Journalism and Sports Program Director Hits Career Grand Slam With Two Awards In MayDate Released: May 26, 2017
By D. Aileen Dodd
Ron Thomas, the director of the Morehouse College Journalism and Sports Program, hit a career grand slam in May. He won a national honor for his work as a veteran journalist and mentor of budding reporters, and a Morehouse honor for his prowess in the classroom.
The recognitions were announced during Commencement Week giving him as much to celebrate as Morehouse’s more than 300 graduates.
On May 19, Thomas learned that he would receive the National Association of Black Journalists’ elite “Legacy Award” for trailblazing in journalism. Four days later, he was named Morehouse’s first “Professor of the Year.”
“I can’t imagine a week that could make me feel more proud than this one,” Thomas said. “No one knows the quality of your work better than your peers. So, when they honor you once, much less twice, it gives you a special feeling that can’t be matched.”
Thomas will travel to NABJ’s Annual Convention and Career Fair in New Orleans to receive his Legacy Award in August. The convention will be held from Aug. 9-13.
"Ron Thomas is the perfect combination of reporter, copy editor, educator and mentor,” NABJ President Sarah Glover said in announcing his Legacy Award. “Through his work, (he) has taken years of experience and shares it with the students at Morehouse and beyond."
Thomas is a nationally renowned sports reporter with more than 34 years of experience working at prominent newspapers, including the San Francisco Chronicle and USA Today. He was hired by Morehouse College in 2007 to begin its first journalism program. It is one of the few programs in the nation that also has a sports emphasis.
Under his leadership, Morehouse’s Journalism and Sports Program has received more than $2 million in grants and other donations to develop its academic offerings, which prepare students for internships and careers in print, online, and broadcast media. At least 23 of the students who have taken a class taught by Thomas, or have worked under his advisement at Morehouse’s award-winning school newspaper, have gone on to earn a master’s degree in journalism or a sports-related field. Fifty others are working in journalism, he said.
His dedication to launching the careers of his students earned Thomas Morehouse College’s first “Professor of the Year Award.” The recognition was developed by the selection committee that chooses the recipient for the annual Vulcan Award for Teaching Excellence.

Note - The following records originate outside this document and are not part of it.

(** A session over a three-byte stream, nothing read yet. *)
Definition short_session : fileHandle :=
  {| fh_name := "/music/track.ogg"; fh_close := None;
     fh_pipe := {| pending := [x01; x02; x03]; broken := None |};
     fh_buffer := []; fh_encoder := "ogg" |}.

Definition read_request (off size : Z) : ReadRequest :=
  {| req_Offset := off; req_Size := size |}.

(** ** Vocabulary of the statements *)

(** The values an [int64] or a 64-bit [int] can hold. *)
Definition int64_range (z : Z) : Prop := - 2 ^ 63 <= z < 2 ^ 63.

(** A request whose fields are machine integers. *)
Definition well_typed (req : ReadRequest) : Prop :=
  int64_range (req_Offset req) /\ int64_range (req_Size req).

(** The pipe has nothing more to deliver. *)
Definition exhausted (fh : fileHandle) : Prop := pending (fh_pipe fh) = [].

(** The slice [fileHandle.Read] takes from the buffer of [fh]. *)
Definition read_slice (fh : fileHandle) (req : ReadRequest) : list byte :=
  slice (fh_buffer fh)
        (read_min (Len (fh_buffer fh)) req)
        (read_max (Len (fh_buffer fh)) req).

(** Does serving [r] in state [s] store a size under [name]? *)
Definition publishes (s : Server) (r : request) (name : string) : bool :=
  match r with
  | ReqRead h req =>
      match handles s !! h with
      | Some (Some (HandleTranscode fh)) =>
          String.eqb (fh_name fh) name &&
          match (fileHandle_Read fh (allSizes (globals s)) req).2 with
          | Return (_, Some io_EOF) => true
          | _ => false
          end
      | _ => false
      end
  | _ => false
  end.

(** No request of the run stores a size under [name]. *)
Fixpoint quiet (env : Env) (name : string) (s : Server) (rs : list request) : Prop :=
  match rs with
  | [] => True
  | r :: rs' => publishes s r name = false /\ quiet env name (serve env s r).1 rs'
  end.

(** The entries of a listing that bear the name [name]. *)
Definition named (name : string) (out : list Dirent) : list Dirent :=
  filter (fun e => Dirent_Name e = name) out.

(** What one turn of the listing loop appends for [ent]. *)
Definition entry_out (env : Env) (d : dir) (ent : FileInfo) : list Dirent :=
  (ReadDirAll_step env d (∅, []) ent).2.

(** The name an audio file is listed under. *)
Definition renamed (name : string) : string := Replace1 name (Ext name) ".ogg".

(** ** The earlier variant of the program

    The repository also holds an earlier [main.go] without [allFiles]: the
    listing shows names as they are, [Lookup] opens the joined path,
    [Attr] always makes up the size of an uncached file and [Open] always
    starts the encoder.  [fileHandle.Read] is the same in both. *)

Module Earlier.

(** One turn of the loop of [dir.ReadDirAll]. *)
Definition ReadDirAll_step (out : list Dirent) (ent : FileInfo) : list Dirent :=
  if negb (IsDir (Mode ent)) && negb (IsRegular (Mode ent)) then out
  else
    let typ :=
      if IsDir (Mode ent) then DT_Dir
      else if IsRegular (Mode ent) then DT_File
      else DT_Unknown in
    out ++ [ {| Dirent_Inode := 0; Dirent_Type := typ; Dirent_Name := Name ent |} ].

Definition dir_ReadDirAll (env : Env) (d : dir) : result (list Dirent) :=
  match os_Open env (dir_dir d) with
  | Err e => Err e
  | Ok f =>
      match File_Readdir f with
      | Err e => Err e
      | Ok ents => Ok (fold_left ReadDirAll_step ents [])
      end
  end.

Definition dir_Lookup (env : Env) (d : dir) (name : string) : result Node :=
  match os_Open env (Join env (dir_dir d) name) with
  | Err e => if IsNotExist (Some e) then Err fuse_ENOENT else Err e
  | Ok ford =>
      match File_Stat ford with
      | Err e => Err e
      | Ok stat =>
          if IsDir (Mode stat) then
            Ok (NodeDir {| dir_dir := Join env (dir_dir d) name;
                           dir_encoder := dir_encoder d |})
          else if IsRegular (Mode stat) then
            Ok (NodeFile {| file_name := Join env (dir_dir d) name;
                            file_encoder := dir_encoder d |})
          else Err fuse_ENOENT
      end
  end.

Definition file_Attr (env : Env) (sizes : gmap string Z) (f : file) (a : Attr)
  : Attr * option error :=
  let a := {| Attr_Inode := Attr_Inode a; Attr_Mode := perm_0555; Attr_Size := Attr_Size a |} in
  match sizes !! file_name f with
  | Some realSize => (with_Size a realSize, None)
  | None =>
      match os_Stat env (file_name f) with
      | Err e => (a, Some e)
      | Ok stat => (with_Size a (uint64 (int64 (10 * Size stat))), None)
      end
  end.

Definition file_Open (env : Env) (f : file) : list Command * result Handle :=
  let c := encoder_command f in
  match start env (cmd_name c) (cmd_args c) with
  | Err e => ([c], Err e)
  | Ok ffmpeg =>
      ([c], Ok (HandleTranscode
                 {| fh_name := file_name f;
                    fh_close := wait ffmpeg;
                    fh_pipe := stdout ffmpeg;
                    fh_buffer := [];
                    fh_encoder := file_encoder f |}))
  end.

End Earlier.

(** ** More vocabulary *)

(** All the bytes of the encoder's output that the session has seen or
    will see: the buffer followed by what the pipe still holds. *)
Definition stream (fh : fileHandle) : list byte :=
  fh_buffer fh ++ pending (fh_pipe fh).

(** [Attr] of whichever node the library holds. *)
Definition Node_Attr (env : Env) (g : Globals) (n : Node) (a : Attr)
  : Attr * option error :=
  match n with
  | NodeRoot r => Root_Attr r a
  | NodeDir d => dir_Attr d a
  | NodeFile f => file_Attr env g f a
  end.

(** The write permission bits, octal [0222]. *)
Definition perm_0222 : Z := 146.

(** The entry is a directory or a regular file, so the listing shows it. *)
Definition listed (ent : FileInfo) : bool :=
  IsDir (Mode ent) || IsRegular (Mode ent).

(** The kind a listed entry is shown with. *)
Definition kind_of (ent : FileInfo) : DirentType :=
  if IsDir (Mode ent) then DT_Dir else DT_File.

(** The character [c] does not occur in [s]. *)
Definition without (c : ascii) (s : string) : Prop :=
  ~ In c (list_ascii_of_string s).

(** An inode that opens and reads without failure. *)
Definition healthy (i : Inode) : Prop :=
  open_err i = None /\ read_fault i = None.

(** The classification [isAudio] makes from a sniffed buffer and a path. *)
Definition audio_type (env : Env) (buf : list byte) (path : string) : bool :=
  HasPrefix (DetectContentType env buf) "audio/" ||
  HasPrefix (DetectContentType env buf) "video/" ||
  String.eqb (DetectContentType env buf) "application/ogg" ||
  HasSuffix path ".flac".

Thomas, who also serves as a faculty representative on the Morehouse Board of Trustees, said the 2016-17 academic year was the “most successful” period in the journalism program’s existence at Morehouse. With the help of other journalism professors David Dennis, Mikki Harris, and Omar Harbison, the program’s achievements included:
- Four student reporters joined Thomas in covering the Democratic National Convention in Philadelphia. Three Maroon Tiger reporters also covered the White House Correspondents’ Association Dinner in April.
- The “Rising Stars in the Media” Founder’s Week program brought back four former Journalism and Sports students to tell current students about their experiences as professional journalists. One of the presenters, Jordan Jones ’14, later was named a Fulbright Scholar.
- “A Night With Sir Charles” was held in February to formally thank NBA figure Charles Barkley for donating $1 million to the journalism program in 2015. His close friend, Spike Lee, co-founded the program with the late journalist Ralph Wiley and raised $1 million to start it.
- Isaiah Smalls, a journalism minor, was one of six HBCU students to be named a Rhoden Fellow. For the next year, he will be mentored and trained by ESPN’s Bill Rhoden, the distinguished sports columnist and author.
- Journalism students contributed articles and photographs to the 2017 Cuba edition of The Maroon Tiger school newspaper, chronicling the second Morehouse-sponsored trip to Cuba.
- Senior Bundrea Conway received a $1,000 scholarship from the National Newspaper Publishers Association of black newspaper publishers for excelling at videography. Morehouse senior Ayron Lewallen and Spelman’s Kelsey Jones received $15,000 in scholarships and stipends, along with eight-week internships at black newspapers, as “Discover the Unexpected” fellows sponsored by NNPA and Chevrolet.